(* ===== verification/GuestInit.v ===== *)
(** * The guest before its services

    Models internal/guest/vminit/config/config.go (the flags and the configuration
    file of vminitd) and internal/guest/vminit/system/init.go: the file systems,
    device nodes, cgroups, name servers and the metadata route that vminitd sets up.
    The flags come from the end of the kernel command line, the name servers and
    the gateway from its parameter [ip=] (QemuCmd.v).  Reads, the clock and the wait
    for the disks are those of GuestDevices.v; every call that changes the system is
    recorded with its result. *)

From S2P Require Import Prelude GoStrings GoTime MountUtil QemuCmd GuestSupervisor GuestDevices GuestSystem.
From Stdlib Require Import Ascii.

(** ** config.go *)

Module VMConfig.

(** The values of a plug-in's configuration are JSON texts. *)
Record ServiceConfig := mkService
  { VSockContextID : Z; RPCPort : Z; StreamPort : Z; Debug : bool;
    DisabledPlugins : list string; PluginConfigs : gmap string (gmap string string) }.

Definition GuestCID : Z := 3.

(** [strconv.ParseBool]. *)
Definition ParseBool (s : string) : option bool :=
  if existsb (String.eqb s) ["1"; "t"; "T"; "TRUE"; "true"; "True"] then Some true
  else if existsb (String.eqb s) ["0"; "f"; "F"; "FALSE"; "false"; "False"] then Some false
  else None.

(** [strconv.ParseInt(s, 0, 64)]: a prefix names the base, and underscores may
    separate digits. *)
Definition hex_digit (a : ascii) : option Z :=
  let n := Z.of_N (N_of_ascii a) in
  if (48 <=? n) && (n <=? 57) then Some (n - 48)
  else if (97 <=? n) && (n <=? 102) then Some (n - 87)
  else if (65 <=? n) && (n <=? 70) then Some (n - 55)
  else None.
Fixpoint hex_value (acc : Z) (s : string) : option Z :=
  match s with
  | EmptyString => Some acc
  | String a s' => match hex_digit a with Some d => hex_value (acc * 16 + d) s' | None => None end
  end.
Fixpoint strip_underscores (s : string) : string :=
  match s with
  | EmptyString => EmptyString
  | String a s' => if Ascii.eqb a "_" then strip_underscores s' else String a (strip_underscores s')
  end.
(* ===== verification/Streams.v ===== *)
(** * Streams between the shim and the guest

    Models [StartStream] of internal/host/vm/qemu/streaming.go and the streaming
    service of the guest, internal/guest/vminit/streaming/plugin.go, as one system
    of goroutines: any number of calls of [StartStream] on the host, the accept
    loop [Run], any number of goroutines that [Get] a stream and close it, and
    [Shutdown].  A label names a step of one goroutine (and what the network
    answers); [exec] takes it.  The mutex of the service is explicit. *)

From S2P Require Import Prelude.

Module Streams.

(** ** Stream identifiers on the wire *)

(** [binary.BigEndian.PutUint32] and [Uint32]. *)
Definition PutUint32 (z : Z) : list Z :=
  [z / 2 ^ 24 mod 256; z / 2 ^ 16 mod 256; z / 2 ^ 8 mod 256; z mod 256].
Definition Uint32 (b : list Z) : Z := foldl (λ acc x, acc * 256 + x) 0 b.

(** ** The system *)

(** A connection: the bytes under way in both directions and whether each side
    has it open.  [c_sid] is the identifier of the call that dialed it. *)
Record Conn := mkConn
  { c_sid : Z; to_guest : list Z; to_host : list Z; host_open : bool; guest_open : bool }.

(** A call of [StartStream]: before an attempt, with an identifier, connected,
    waiting for the acknowledgement, and its results. *)
Inductive host_pc :=
  | HTry | HSid (sid : Z) | HWrite (sid c : Z) | HAck (sid c : Z) | HDone (sid c : Z) | HFailed.

(** [Run]: accepting, reading the identifier, waiting for the mutex, holding it,
    acknowledging, and returned. *)
Inductive run_pc :=
  | RAccept | RRead (c : Z) | RGot (c : Z) (b : list Z) | RHold (c : Z) (b : list Z) | RAck (c : Z) (b : list Z) | REnd.

(** [streamConn.Close]: waiting for the mutex, holding it, closing the
    connection. *)
Inductive close_pc := CWant (sid c : Z) | CHold (sid c : Z) | CClose (c : Z).

(** [Shutdown]: not called, holding the mutex, in the [Close] of a stream waiting
    for the mutex, and returned. *)
Inductive shutdown_pc := SIdle | SHold | SWant (sid c : Z) | SDone.

Inductive owner := ORun | OClose (k : nat) | OShutdown.

Record sys := mkSys
  { streamC : Z; attempts : Z; hosts : gmap nat host_pc;
    conns : gmap Z Conn; backlog : list Z; listening : bool;
    mu : option owner; streams : gmap Z Z;
    run : run_pc; closers : gmap nat close_pc; shutdown : shutdown_pc }.

Definition init : sys := mkSys 0 0 ∅ ∅ [] true None ∅ RAccept ∅ SIdle.
Lemma opened_closed_writer s1 w h : h ≠ w_file w → opened s1 h → opened (close_writer w s1) h.
Proof.
  intros Hne Ho. destruct w as [h'|h']; simpl in *; [by apply opened_close|]. destruct (same s1) as [[h0 n]|]; [|done].
  case_match; [done|]. by apply opened_close.
Qed.

Lemma rest_same s i g pc j :
  gos s !! i = Some g → g_rest <$> (<[i := mkGo (g_src g) (g_dst g) (g_rest g) pc]> (gos s)) !! j = g_rest <$> gos s !! j.
Proof. intros Hi. destruct (decide (i = j)) as [->|]; [by rewrite lookup_insert_eq, Hi|by rewrite lookup_insert_ne]. Qed.

Lemma end_copy_frame s i g j : gos s !! i = Some g → g_rest <$> gos (end_copy i g s) !! j = g_rest <$> gos s !! j.
Proof. intros Hi. unfold end_copy. case_match; apply rest_same; done. Qed.

Definition Base (s : st) : Prop := Core s ∧ Todo s.

Lemma Base_on_ep h f s : keeps_open f → Base s → Base (on_ep h f s).
Proof.
  intros Hf [HC HT]. split; [by apply Core_on_ep|]. apply (Todo_frame s); try done.
  - intros h' (Hh' & _). by apply opened_on_ep.
  - intros. by apply opened_on_ep.
Qed.

Lemma Base_end s i g : gos s !! i = Some g → g_pc g = GCopy → Base s → Base (end_copy i g s).
Proof.
  intros Hi Hpc [HC HT]. split; [by apply Core_end|].
  apply (Todo_frame s); try done; try (unfold end_copy; by case_match); [intros; by apply end_copy_frame|].
  intros h' (Hh' & _). unfold end_copy. by case_match.
Qed.
Lemma wp_NewBinaryIO path G s0 s (Q : result binaryIO → st W → Prop) :
  kills → acct s0 ∅ ∅ G s → (∀ e s', acct s0 ∅ ∅ G s' → Q (Err e) s') →
  (∀ b H P s', binary_held b H P (next s0) → acct s0 H P G s' → Q (Ok b) s') → wp (NewBinaryIO path) Q s.
Proof.
  intros Hk HA HE HO. unfold NewBinaryIO. destruct NamespaceRequired; [|by apply wp_ret, HE].
  apply wp_bind. eapply wp_pipe; [done|intros e s1 HA1; by eapply (wp_binary_fail _ []); [constructor|done|done|done|]|].
  intros r1 w1 s1 Hr1 Hw1 _ _ _ HA1. apply wp_bind.
  eapply wp_pipe; [done|intros e s2 HA2; eapply (wp_binary_fail _ [_]); [by repeat constructor; apply closer_pipe|done|simpl; set_solver|simpl; set_solver|done]|].
  intros r2 w2 s2 Hr2 Hw2 _ _ _ HA2. apply wp_bind.
  eapply wp_pipe; [done|intros e s3 HA3; eapply (wp_binary_fail _ [_; _]); [by repeat constructor; apply closer_pipe|done|simpl; set_solver|simpl; set_solver|done]|].
  intros r w s3 Hr Hw Hrf Hwf Hrw HA3. unfold binary_start. apply wp_bind. eapply wp_io_call; [done|]. intros x s4 HA4.
  destruct (cmd_Start path x).1 as [e|].
  { eapply (wp_binary_fail _ [_; _; _; _]); [closers|done|simpl; set_solver|simpl; set_solver|done]. }
  apply wp_bind. eapply wp_start_p; [done|]. intros p s5 Hp _ HA5. apply wp_bind. eapply wp_close_new; [done|done|]. intros e s6 HA6.
  destruct e as [e|].
  { eapply (wp_binary_fail _ [_; _; _; _; _]); [closers|done|simpl; set_solver|simpl; set_solver|done]. }
  apply wp_bind. eapply wp_io_call; [done|]. intros y s7 HA7. destruct (read_ready y).1 as [e|].
  { eapply (wp_binary_fail _ [_; _; _; _; _]); [closers|done|simpl; set_solver|simpl; set_solver|done]. }
  apply wp_ret. eapply HO; [|exact HA7]. exists p, (mkPipe r1 w1), (mkPipe r2 w2), r. simpl in *. split_and!; try done; set_solver.
Qed.
Lemma wp_cancel_binary p b H G s0 s (Q : option error → st W → Prop) :
  kills → b_cmd b = Some p → next s0 ≤ p → acct s0 H {[p]} G s → (∀ e s', acct s0 H ∅ G s' → Q e s') → wp (binary_cancel b) Q s.
Proof.
  intros Hk Hb Hp HA HQ. assert (∀ e s', acct s0 H ({[p]} ∖ {[p]}) G s' → Q e s') as HQ'.
  { intros e s' HA'. apply HQ. eapply acct_eq; [done|done|set_solver]. }
  unfold binary_cancel. rewrite Hb. apply wp_bind. eapply wp_io_call; [done|]. intros w s1 HA1. destruct (proc_Signal p w).1 as [e|].
  { apply wp_bind. eapply wp_kill; [done..|]. intros e' s2 HA2. by apply wp_ret, HQ'. }
  apply wp_bind. eapply wp_io_call; [done|]. intros w2 s2 HA2. destruct (proc_Wait p w2).1 as [e|].
  - apply wp_bind, wp_modify, wp_ret, HQ. destruct HA2 as [A1 A2 A3 A4 A5 A6]. destruct (not_live s0 p A6 Hp).
    split; simpl; try done; [set_solver|]. intros x Hx. apply A4. set_solver.
  - apply wp_bind. eapply wp_kill; [done..|]. intros e' s3 HA3. by apply wp_ret, HQ'.
Qed.

(** The read end that [NewBinaryIO] keeps open is not among what [Close] closes. *)
Lemma wp_binary_Close b H P G s0 s (Q : option error → st W → Prop) :
  kills → binary_held b H P (next s0) → acct s0 H P G s →
  (∀ e r s', next s0 ≤ r → acct s0 {[r]} ∅ G s' → Q e s') → wp (binary_Close b) Q s.
Proof.
  intros Hk (p & out & serr & r & -> & -> & -> & Hp & Hr & H1 & H2 & H3 & H4 & Hrn) HA HQ. unfold binary_Close. cbn [b_out b_err pipe_opt_Close].
  apply wp_bind. eapply wp_pipe_Close; [done..|]. intros e1 s1 HA1. apply wp_bind. eapply wp_pipe_Close; [done..|]. intros e2 s2 HA2.
  apply wp_bind. eapply wp_cancel_binary; [done|done|done|exact HA2|]. intros e3 s3 HA3. apply wp_ret, (HQ _ r); [done|].
  eapply acct_eq; [done|set_solver|done].
Qed.

(** *** createIO *)

(** Nothing was opened or started; streams may have been closed. *)
Definition shrunk s0 s : Prop := live s ⊆ live s0 ∧ procs s = procs s0.

Lemma acct_shrunk s0 G s : acct s0 ∅ ∅ G s → shrunk s0 s.
Proof. intros [A1 A2 _ _ _ _]. split; set_solver. Qed.

Lemma wp_close_stream o s0 s (Q : () → st W → Prop) : shrunk s0 s → (∀ s', shrunk s0 s' → Q tt s') → wp (close_stream o) Q s.
Proof.
  intros Hs HQ. destruct o as [h|]; [|by apply wp_ret, HQ]. unfold close_stream, close_h. apply wp_bind, wp_bind.
  unfold wp at 1, call. destruct (close_file h (world s)) as [e w]. apply wp_bind, wp_modify, wp_ret, wp_ret, HQ.
  destruct Hs as [H1 H2]. split; simpl; [set_solver|done].
Qed.

Lemma wp_stream_if uri s0 G s (Q : result (option Z) → st W → Prop) :
  acct s0 ∅ ∅ G s → (∀ r s', acct s0 ∅ ∅ G s' → Q r s') → wp (stream_if uri) Q s.
Proof.
  intros HA HQ. unfold stream_if. destruct (String.eqb uri ""); [by apply wp_ret, HQ|]. apply wp_bind. unfold getStream.
  destruct (negb _); [by apply wp_ret, wp_ret, HQ|]. destruct (ParseUint _ _ _) as [sid|]; [|by apply wp_ret, wp_ret, HQ].
  apply wp_bind. eapply wp_io_call; [done|]. intros w s' HA'. by apply wp_ret, wp_ret, HQ.
Qed.
(* ===== verification/GuestRuntime.v ===== *)
(** * The OCI runtime of the guest

    Models what surrounds the calls of the OCI runtime in
    internal/guest/vminit/runc/container.go (which runtime is used, the options file
    of a container), internal/guest/vminit/process/utils.go (the last error in the
    runtime's log) and internal/guest/vminit/task/exec.go (the processes of a
    container). *)

From S2P Require Import Prelude GoStrings.
From Stdlib Require Import Ascii.

Module GuestRuntime.
#[local] Open Scope m_scope.

(** ** Which runtime *)

Definition defaultRuntimePath : string := "/sbin/crun".
Definition candidates : list string :=
  ["/sbin/crun"; "/usr/bin/crun"; "/usr/local/bin/crun"; "/sbin/runc"; "/usr/bin/runc"].

(** The state is the result of [runtimePathOnce]; [getenv] and [exists_] are what
    the environment and the file system answer at the time of the call. *)
Definition getRuntimePath (getenv : string → string) (exists_ : string → bool) : M (option string) string :=
  r ← m_get id;
  match r with
  | Some path => m_ret path
  | None =>
      let path :=
        if negb (String.eqb (getenv "SPINBOX_OCI_RUNTIME") "") then getenv "SPINBOX_OCI_RUNTIME"
        else match List.find exists_ candidates with Some p => p | None => defaultRuntimePath end in
      m_modify (λ _, Some path) ≫= λ _, m_ret path
  end.

(** ** Options *)

Definition optionsFilename : string := "options.json".

(** Files by their path, each of which may be unreadable. *)
Record files := mkFiles { contents : gmap string string; unreadable : gset string; readonly : gset string }.

Section options.
Context {Options : Type} (empty_options : Options).
Context (Marshal : Options → result string) (Unmarshal : string → result Options).

Definition ReadOptions (path : string) : M files (result Options) :=
  let filePath := filepath_Join [path; optionsFilename] in
  fs ← m_get id;
  match contents fs !! filePath with
  | None => m_ret (Ok empty_options)
  | Some data => m_ret (if bool_decide (filePath ∈ unreadable fs) then Err (ErrNew "permission denied") else Unmarshal data)
  end.

Definition WriteOptions (path : string) (opts : Options) : M files (option error) :=
  match Marshal opts with
  | Err e => m_ret (Some e)
  | Ok data =>
      let filePath := filepath_Join [path; optionsFilename] in
      fs ← m_get id;
      if bool_decide (filePath ∈ readonly fs) then m_ret (Some (ErrNew "permission denied"))
      else m_modify (λ fs, mkFiles (<[filePath := data]> (contents fs)) (unreadable fs) (readonly fs)) ≫= λ _, m_ret None
  end.

End options.

(** ** The runtime's log *)

(** An entry of the log as JSON has it, with fields that may be missing, and how the
    log ends. *)
Record entry := mkEntry { e_level : option string; e_msg : option string }.
Inductive log_end := EOF | Broken (e : error).

(** The loop of [getLastRuntimeError]: decoding keeps the fields of the entry before
    that the next one does not have. *)
Fixpoint scan (level msg errMsg : string) (l : list entry) (fin : log_end) : result string :=
  let keep level msg := if String.eqb level "error" then TrimSpace msg else errMsg in
  match l with
  | [] => match fin with EOF => Ok (keep level msg) | Broken e => Err e end
  | x :: l' =>
      let level := default level (e_level x) in
      let msg := default msg (e_msg x) in
      scan level msg (keep level msg) l' fin
  end.

(** The path of the log and what opening and decoding it gave. *)
Definition getLastRuntimeError (log : string) (file : result (list entry * log_end)) : result string :=
  if String.eqb log "" then Ok ""
  else match file with Err e => Err e | Ok (l, fin) => scan "" "" "" l fin end.

(** ** Processes *)

Record ProcessInfo := mkInfo { i_Pid : Z; i_ExecID : option string }.

(** [Pids]: the processes that the runtime lists, with the IDs of those that were
    started by an exec; [execs] in the order in which the map was iterated. *)
Definition getContainerPids (ps : result (list Z)) : result (list Z) :=
  match ps with Err e => Err e | Ok l => Ok (wrapu32 <$> l) end.
Definition Pids (ps : result (list Z)) (execs : list (string * Z)) : result (list ProcessInfo) :=
  match getContainerPids ps with
  | Err e => Err e
  | Ok pids => Ok ((λ pid, mkInfo pid (fst <$> List.find (λ x, snd x =? pid) execs)) <$> pids)
  end.

End GuestRuntime.

(** ** Properties *)

Section runtime.
Import GuestRuntime.

(** The runtime is chosen once: whatever the environment and the file system say
    later, it is the one of the first call, which is the one that the environment
    names, else the first of the candidates that exists, else the default. *)
Theorem runtime_chosen_once getenv ex getenv' ex' :
  ∃ path, getRuntimePath getenv ex None = Return (path, Some path) ∧
    getRuntimePath getenv' ex' (Some path) = Return (path, Some path) ∧
    (getenv "SPINBOX_OCI_RUNTIME" ≠ "" → path = getenv "SPINBOX_OCI_RUNTIME") ∧
    (getenv "SPINBOX_OCI_RUNTIME" = "" →
      (ex path = true ∧ ∃ pre post, candidates = pre ++ path :: post ∧ Forall (λ p, ex p = false) pre) ∨
      (path = defaultRuntimePath ∧ Forall (λ p, ex p = false) candidates)).
Proof.
  exists (if negb (String.eqb (getenv "SPINBOX_OCI_RUNTIME") "") then getenv "SPINBOX_OCI_RUNTIME"
          else match List.find ex candidates with Some p => p | None => defaultRuntimePath end).
  split; [reflexivity|]. split; [reflexivity|]. split.
  - intros Hne. by destruct (String.eqb_spec (getenv "SPINBOX_OCI_RUNTIME") "").
  - intros ->. cbn [String.eqb negb].
    assert (∀ l, match List.find ex l with
      | Some p => ex p = true ∧ ∃ pre post, l = pre ++ p :: post ∧ Forall (λ p, ex p = false) pre
      | None => Forall (λ p, ex p = false) l end) as Hfind.
    { induction l as [|p l IH]; cbn; [constructor|]. destruct (ex p) eqn:Ep; [by split; [|exists [], l]|].
      destruct (List.find ex l) as [p'|]; [|by constructor]. destruct IH as (? & pre & post & -> & ?).
      split; [done|]. exists (p :: pre), post. split; [done|]. by constructor. }
    specialize (Hfind candidates). destruct (List.find ex candidates); auto.
Qed.

(** What was written is read back, and without a file the options are empty. *)
Theorem options_roundtrip {Options} empty_options (Marshal : Options → result string) Unmarshal path opts fs fs' :
  (∀ o data, Marshal o = Ok data → Unmarshal data = Ok o) →
  filepath_Join [path; optionsFilename] ∉ unreadable fs →
  WriteOptions Marshal path opts fs = Return (None, fs') →
  ReadOptions empty_options Unmarshal path fs' = Return (Ok opts, fs').
Proof.
  intros Hlaw Hr. unfold WriteOptions, ReadOptions, m_bind, m_get, m_ret, m_modify. destruct (Marshal opts) as [data|] eqn:Em; [|done].
  case_bool_decide; [done|]. intros [= <-]. cbn. rewrite lookup_insert_eq, bool_decide_eq_false_2 by done. by rewrite (Hlaw _ _ Em).
Qed.

(** The levels and messages after every entry. *)
Fixpoint effective (level msg : string) (l : list entry) : list (string * string) :=
  match l with
  | [] => []
  | x :: l' => let lv := default level (e_level x) in let ms := default msg (e_msg x) in (lv, ms) :: effective lv ms l'
  end.

Lemma scan_last level msg errMsg l :
  (level = "error" → errMsg = TrimSpace msg) →
  scan level msg errMsg l EOF =
  Ok (match last (List.filter (λ x, String.eqb (fst x) "error") (effective level msg l)) with
      | Some x => TrimSpace (snd x) | None => errMsg end).
Proof.
  revert level msg errMsg. induction l as [|x l IH]; intros level msg errMsg He; cbn [scan effective List.filter].
  - destruct (String.eqb_spec level "error") as [->|]; [by rewrite He|done].
  - set (lv := default level (e_level x)). set (ms := default msg (e_msg x)). rewrite IH.
    + cbn [fst]. destruct (String.eqb lv "error"); [|done].
      rewrite last_cons. by destruct (last _).
    + intros ->. done.
Qed.

(** The error that is reported is the trimmed message of the last entry whose level
    is error; a log without such an entry gives no message, a broken one an error. *)
Theorem last_runtime_error log l fin :
  log ≠ "" →
  getLastRuntimeError log (Ok (l, fin)) =
  match fin with
  | Broken e => Err e
  | EOF => Ok (match last (List.filter (λ x, String.eqb (fst x) "error") (effective "" "" l)) with
               | Some x => TrimSpace (snd x) | None => "" end)
  end.
Proof.
  intros Hl. unfold getLastRuntimeError. rewrite (proj2 (String.eqb_neq _ _) Hl). destruct fin as [|e]; [by apply scan_last|].
  generalize (""%string) at 1 as lv. generalize (""%string) at 1 as ms. generalize (""%string) at 1 as em.
  induction l as [|x l IH]; intros; [done|]. cbn [scan]. apply IH.
Qed.

(** Every process the runtime lists is reported, in that order, and marked with the
    ID of an exec exactly if an exec has this process ID. *)
Theorem Pids_complete l execs :
  Forall (λ p, 0 ≤ p < 2 ^ 32) l →
  ∃ infos, Pids (Ok l) execs = Ok infos ∧ i_Pid <$> infos = l ∧
    Forall (λ i, match i_ExecID i with
                 | Some id => (id, i_Pid i) ∈ execs
                 | None => ∀ id, (id, i_Pid i) ∉ execs end) infos.
Proof.
  intros Hl. eexists. split; [reflexivity|]. assert (wrapu32 <$> l = l) as Hw.
  { induction Hl as [|p l Hp _ IH]; [done|]. cbn. rewrite IH. f_equal. by apply Z.mod_small. }
  rewrite Hw. split.
  - rewrite <- list_fmap_compose. apply list_fmap_id.
  - apply Forall_fmap, Forall_forall. intros pid _. cbn. destruct (List.find _ execs) as [[id p]|] eqn:E; cbn.
    + apply find_some in E as [Hin Hp]. cbn in Hp. apply Z.eqb_eq in Hp as ->. by apply list_elem_of_In.
    + intros id Hin%list_elem_of_In. pose proof (find_none _ _ E _ Hin) as Hn. cbn in Hn. by rewrite Z.eqb_refl in Hn.
Qed.

(** An entry without a level counts with the level of the entry before. *)
Example level_inherited :
  getLastRuntimeError "log.json" (Ok ([mkEntry (Some "error") (Some "no such file "); mkEntry None (Some "retrying")], EOF)) = Ok "retrying".
Proof. vm_compute. reflexivity. Qed.

End runtime.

━━━━━━━━━━━━━━━━

Only the lines above starting at the one containing "else Unmarshal data)" and ending at the one containing "Record ProcessInfo := mkInfo", both included, are to be returned, exactly as they read.

  | Some data => m_ret (if bool_decide (filePath ∈ unreadable fs) then Err (ErrNew "permission denied") else Unmarshal data)
  end.

Definition WriteOptions (path : string) (opts : Options) : M files (option error) :=
  match Marshal opts with
  | Err e => m_ret (Some e)
  | Ok data =>
      let filePath := filepath_Join [path; optionsFilename] in
      fs ← m_get id;
      if bool_decide (filePath ∈ readonly fs) then m_ret (Some (ErrNew "permission denied"))
      else m_modify (λ fs, mkFiles (<[filePath := data]> (contents fs)) (unreadable fs) (readonly fs)) ≫= λ _, m_ret None
  end.

End options.

(** ** The runtime's log *)

(** An entry of the log as JSON has it, with fields that may be missing, and how the
    log ends. *)
Record entry := mkEntry { e_level : option string; e_msg : option string }.
Inductive log_end := EOF | Broken (e : error).

(** The loop of [getLastRuntimeError]: decoding keeps the fields of the entry before
    that the next one does not have. *)
Fixpoint scan (level msg errMsg : string) (l : list entry) (fin : log_end) : result string :=
  let keep level msg := if String.eqb level "error" then TrimSpace msg else errMsg in
  match l with
  | [] => match fin with EOF => Ok (keep level msg) | Broken e => Err e end
  | x :: l' =>
      let level := default level (e_level x) in
      let msg := default msg (e_msg x) in
      scan level msg (keep level msg) l' fin
  end.

(** The path of the log and what opening and decoding it gave. *)
Definition getLastRuntimeError (log : string) (file : result (list entry * log_end)) : result string :=
  if String.eqb log "" then Ok ""
  else match file with Err e => Err e | Ok (l, fin) => scan "" "" "" l fin end.

(** ** Processes *)

Record ProcessInfo := mkInfo { i_Pid : Z; i_ExecID : option string }.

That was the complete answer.